*Task description*
Your answer should be every line below that includes the word "resumeWaiting".

*Recorded data*
───
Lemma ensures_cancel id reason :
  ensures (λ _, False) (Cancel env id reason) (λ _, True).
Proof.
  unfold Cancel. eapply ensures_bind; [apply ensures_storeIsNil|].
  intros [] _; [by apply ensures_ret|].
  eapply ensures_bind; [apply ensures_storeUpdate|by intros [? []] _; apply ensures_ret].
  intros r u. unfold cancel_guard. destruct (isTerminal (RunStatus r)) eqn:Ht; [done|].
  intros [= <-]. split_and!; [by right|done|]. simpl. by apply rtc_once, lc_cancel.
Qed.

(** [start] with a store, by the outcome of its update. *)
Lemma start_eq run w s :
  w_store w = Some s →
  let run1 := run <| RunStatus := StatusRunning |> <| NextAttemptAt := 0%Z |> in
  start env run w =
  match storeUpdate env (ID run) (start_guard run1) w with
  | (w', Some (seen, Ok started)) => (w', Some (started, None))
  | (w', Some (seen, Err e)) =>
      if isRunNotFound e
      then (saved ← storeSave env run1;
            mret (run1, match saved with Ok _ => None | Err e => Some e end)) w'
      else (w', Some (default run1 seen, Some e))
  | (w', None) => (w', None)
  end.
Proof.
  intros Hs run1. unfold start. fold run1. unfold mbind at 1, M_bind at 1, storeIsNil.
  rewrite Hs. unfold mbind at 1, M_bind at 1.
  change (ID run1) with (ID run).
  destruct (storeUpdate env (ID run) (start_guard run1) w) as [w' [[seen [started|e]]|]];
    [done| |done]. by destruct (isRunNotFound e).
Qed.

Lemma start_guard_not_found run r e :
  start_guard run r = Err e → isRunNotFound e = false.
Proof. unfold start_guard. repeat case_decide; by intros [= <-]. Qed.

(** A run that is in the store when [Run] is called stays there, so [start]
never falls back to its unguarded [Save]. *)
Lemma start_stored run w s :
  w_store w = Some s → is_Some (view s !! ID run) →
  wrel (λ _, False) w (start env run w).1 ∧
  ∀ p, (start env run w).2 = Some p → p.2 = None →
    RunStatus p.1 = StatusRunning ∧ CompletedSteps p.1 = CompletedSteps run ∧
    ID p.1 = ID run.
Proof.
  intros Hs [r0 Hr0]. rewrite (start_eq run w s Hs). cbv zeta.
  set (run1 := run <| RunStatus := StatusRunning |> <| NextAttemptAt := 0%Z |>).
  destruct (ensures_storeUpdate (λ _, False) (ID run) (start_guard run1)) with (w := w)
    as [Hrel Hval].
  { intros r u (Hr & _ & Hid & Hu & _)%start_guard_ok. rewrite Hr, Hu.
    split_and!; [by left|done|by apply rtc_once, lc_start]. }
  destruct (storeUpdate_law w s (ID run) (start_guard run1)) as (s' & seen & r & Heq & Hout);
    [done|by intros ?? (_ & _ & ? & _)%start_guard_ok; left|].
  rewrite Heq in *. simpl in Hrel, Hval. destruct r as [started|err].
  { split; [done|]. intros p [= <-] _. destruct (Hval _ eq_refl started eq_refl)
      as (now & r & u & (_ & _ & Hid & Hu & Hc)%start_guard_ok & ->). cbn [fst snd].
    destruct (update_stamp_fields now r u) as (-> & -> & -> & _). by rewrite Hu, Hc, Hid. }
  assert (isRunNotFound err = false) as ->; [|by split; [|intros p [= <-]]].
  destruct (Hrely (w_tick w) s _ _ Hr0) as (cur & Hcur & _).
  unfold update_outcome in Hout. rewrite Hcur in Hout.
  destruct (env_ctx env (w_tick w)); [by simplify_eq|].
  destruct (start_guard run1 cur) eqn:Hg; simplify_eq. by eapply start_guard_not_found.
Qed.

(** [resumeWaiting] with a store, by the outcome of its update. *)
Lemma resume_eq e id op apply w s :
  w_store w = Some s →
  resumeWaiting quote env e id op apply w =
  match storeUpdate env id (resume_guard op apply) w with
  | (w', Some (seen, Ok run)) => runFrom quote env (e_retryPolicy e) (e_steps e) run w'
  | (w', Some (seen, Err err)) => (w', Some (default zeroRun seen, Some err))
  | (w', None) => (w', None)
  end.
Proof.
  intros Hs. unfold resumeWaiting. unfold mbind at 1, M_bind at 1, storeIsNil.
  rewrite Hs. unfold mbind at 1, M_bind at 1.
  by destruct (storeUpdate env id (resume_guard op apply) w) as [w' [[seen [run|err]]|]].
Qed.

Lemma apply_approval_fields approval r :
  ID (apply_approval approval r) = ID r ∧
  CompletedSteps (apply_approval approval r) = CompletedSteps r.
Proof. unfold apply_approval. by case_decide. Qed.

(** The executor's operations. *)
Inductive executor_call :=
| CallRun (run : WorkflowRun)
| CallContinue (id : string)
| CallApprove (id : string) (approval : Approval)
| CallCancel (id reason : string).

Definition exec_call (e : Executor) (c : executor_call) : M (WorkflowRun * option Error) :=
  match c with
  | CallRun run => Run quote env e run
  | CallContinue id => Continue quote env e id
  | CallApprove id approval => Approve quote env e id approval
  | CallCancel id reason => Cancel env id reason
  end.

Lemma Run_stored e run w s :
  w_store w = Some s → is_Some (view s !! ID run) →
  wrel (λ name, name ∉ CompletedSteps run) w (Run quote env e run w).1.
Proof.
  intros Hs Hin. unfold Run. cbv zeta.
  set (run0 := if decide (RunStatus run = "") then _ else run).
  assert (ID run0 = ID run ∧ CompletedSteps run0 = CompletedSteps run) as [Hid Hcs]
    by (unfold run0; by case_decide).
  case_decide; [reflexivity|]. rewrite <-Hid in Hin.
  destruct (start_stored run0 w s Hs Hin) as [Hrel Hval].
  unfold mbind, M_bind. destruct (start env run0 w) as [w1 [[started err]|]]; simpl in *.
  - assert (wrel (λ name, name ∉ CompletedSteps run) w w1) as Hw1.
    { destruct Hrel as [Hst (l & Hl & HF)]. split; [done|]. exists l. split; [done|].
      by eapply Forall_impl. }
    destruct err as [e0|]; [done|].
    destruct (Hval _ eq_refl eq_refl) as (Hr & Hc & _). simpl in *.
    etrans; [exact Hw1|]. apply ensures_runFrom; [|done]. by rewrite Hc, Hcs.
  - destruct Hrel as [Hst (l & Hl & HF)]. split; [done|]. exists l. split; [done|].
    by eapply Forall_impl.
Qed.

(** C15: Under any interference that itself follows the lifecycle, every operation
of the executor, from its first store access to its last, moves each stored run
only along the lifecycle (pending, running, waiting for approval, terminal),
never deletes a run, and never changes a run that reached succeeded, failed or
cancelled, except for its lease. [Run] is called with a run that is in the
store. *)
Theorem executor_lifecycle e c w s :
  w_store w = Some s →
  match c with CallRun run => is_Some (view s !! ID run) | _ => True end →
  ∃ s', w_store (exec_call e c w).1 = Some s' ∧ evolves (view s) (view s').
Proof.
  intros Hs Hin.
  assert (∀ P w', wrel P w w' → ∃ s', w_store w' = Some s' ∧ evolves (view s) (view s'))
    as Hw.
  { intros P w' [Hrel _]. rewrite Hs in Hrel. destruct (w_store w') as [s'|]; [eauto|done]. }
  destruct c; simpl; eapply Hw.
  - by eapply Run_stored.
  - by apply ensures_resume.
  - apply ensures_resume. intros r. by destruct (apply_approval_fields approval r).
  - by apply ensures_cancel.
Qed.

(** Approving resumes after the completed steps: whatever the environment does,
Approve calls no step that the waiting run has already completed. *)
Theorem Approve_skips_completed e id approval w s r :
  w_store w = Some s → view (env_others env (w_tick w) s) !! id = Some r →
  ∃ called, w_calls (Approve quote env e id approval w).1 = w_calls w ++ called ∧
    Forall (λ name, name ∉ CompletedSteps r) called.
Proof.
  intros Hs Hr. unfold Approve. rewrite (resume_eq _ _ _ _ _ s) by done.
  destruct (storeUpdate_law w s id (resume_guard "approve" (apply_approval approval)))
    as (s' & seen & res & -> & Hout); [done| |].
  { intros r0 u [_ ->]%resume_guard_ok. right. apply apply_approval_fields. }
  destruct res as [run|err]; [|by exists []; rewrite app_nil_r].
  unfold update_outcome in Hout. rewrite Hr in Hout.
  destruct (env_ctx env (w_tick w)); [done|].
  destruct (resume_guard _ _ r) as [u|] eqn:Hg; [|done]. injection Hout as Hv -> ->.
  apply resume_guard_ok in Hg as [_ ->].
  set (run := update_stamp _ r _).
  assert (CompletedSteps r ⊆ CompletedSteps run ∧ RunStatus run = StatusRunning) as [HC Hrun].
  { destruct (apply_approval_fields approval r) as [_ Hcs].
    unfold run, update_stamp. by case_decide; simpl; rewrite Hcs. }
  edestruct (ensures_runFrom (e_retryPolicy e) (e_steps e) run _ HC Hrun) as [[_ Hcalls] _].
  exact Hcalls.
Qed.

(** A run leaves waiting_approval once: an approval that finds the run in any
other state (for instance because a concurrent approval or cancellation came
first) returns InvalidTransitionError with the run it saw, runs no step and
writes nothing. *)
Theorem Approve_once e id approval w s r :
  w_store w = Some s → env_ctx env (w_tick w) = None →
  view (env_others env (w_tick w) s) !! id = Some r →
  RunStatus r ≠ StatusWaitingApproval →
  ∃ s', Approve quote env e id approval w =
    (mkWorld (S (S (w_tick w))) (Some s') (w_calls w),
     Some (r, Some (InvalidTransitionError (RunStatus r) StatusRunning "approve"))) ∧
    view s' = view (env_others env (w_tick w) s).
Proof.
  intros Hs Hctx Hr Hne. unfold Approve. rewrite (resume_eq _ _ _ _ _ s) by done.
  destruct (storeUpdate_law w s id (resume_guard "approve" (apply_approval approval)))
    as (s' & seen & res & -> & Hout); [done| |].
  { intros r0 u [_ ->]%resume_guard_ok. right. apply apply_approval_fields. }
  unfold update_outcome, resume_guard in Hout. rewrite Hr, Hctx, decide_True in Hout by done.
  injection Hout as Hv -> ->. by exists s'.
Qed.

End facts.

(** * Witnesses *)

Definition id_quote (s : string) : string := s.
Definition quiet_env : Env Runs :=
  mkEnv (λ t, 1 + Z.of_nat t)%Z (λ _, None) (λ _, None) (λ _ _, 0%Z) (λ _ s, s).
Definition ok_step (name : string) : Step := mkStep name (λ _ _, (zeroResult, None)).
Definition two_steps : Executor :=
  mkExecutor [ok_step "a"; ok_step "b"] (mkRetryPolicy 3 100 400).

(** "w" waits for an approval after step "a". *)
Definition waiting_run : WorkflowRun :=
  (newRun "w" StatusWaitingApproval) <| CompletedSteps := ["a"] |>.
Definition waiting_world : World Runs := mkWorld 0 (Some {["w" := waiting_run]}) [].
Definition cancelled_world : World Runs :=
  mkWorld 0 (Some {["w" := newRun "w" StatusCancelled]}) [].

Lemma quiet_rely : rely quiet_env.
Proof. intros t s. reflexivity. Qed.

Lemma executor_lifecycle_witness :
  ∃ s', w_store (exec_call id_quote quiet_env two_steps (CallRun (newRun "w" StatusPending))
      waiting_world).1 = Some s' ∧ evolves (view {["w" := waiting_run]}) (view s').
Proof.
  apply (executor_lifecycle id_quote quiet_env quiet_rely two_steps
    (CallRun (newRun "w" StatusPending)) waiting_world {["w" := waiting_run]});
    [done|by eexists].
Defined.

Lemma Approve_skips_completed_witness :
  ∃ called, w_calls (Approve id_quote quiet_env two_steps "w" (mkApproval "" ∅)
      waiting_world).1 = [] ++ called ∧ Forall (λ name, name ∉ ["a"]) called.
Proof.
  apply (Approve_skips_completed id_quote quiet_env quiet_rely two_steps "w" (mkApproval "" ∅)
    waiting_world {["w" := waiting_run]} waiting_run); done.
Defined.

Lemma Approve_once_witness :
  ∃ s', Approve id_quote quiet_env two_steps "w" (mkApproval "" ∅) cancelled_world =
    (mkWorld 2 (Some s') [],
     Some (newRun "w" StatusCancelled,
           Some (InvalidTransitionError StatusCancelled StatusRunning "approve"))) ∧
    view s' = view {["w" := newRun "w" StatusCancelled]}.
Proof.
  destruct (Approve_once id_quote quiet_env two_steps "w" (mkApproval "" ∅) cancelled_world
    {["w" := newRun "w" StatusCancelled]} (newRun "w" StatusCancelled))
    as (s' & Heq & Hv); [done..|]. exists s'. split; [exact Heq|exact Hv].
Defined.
───
*Worked solution*
(** [resumeWaiting] with a store, by the outcome of its update. *)
  resumeWaiting quote env e id op apply w =
  intros Hs. unfold resumeWaiting. unfold mbind at 1, M_bind at 1, storeIsNil.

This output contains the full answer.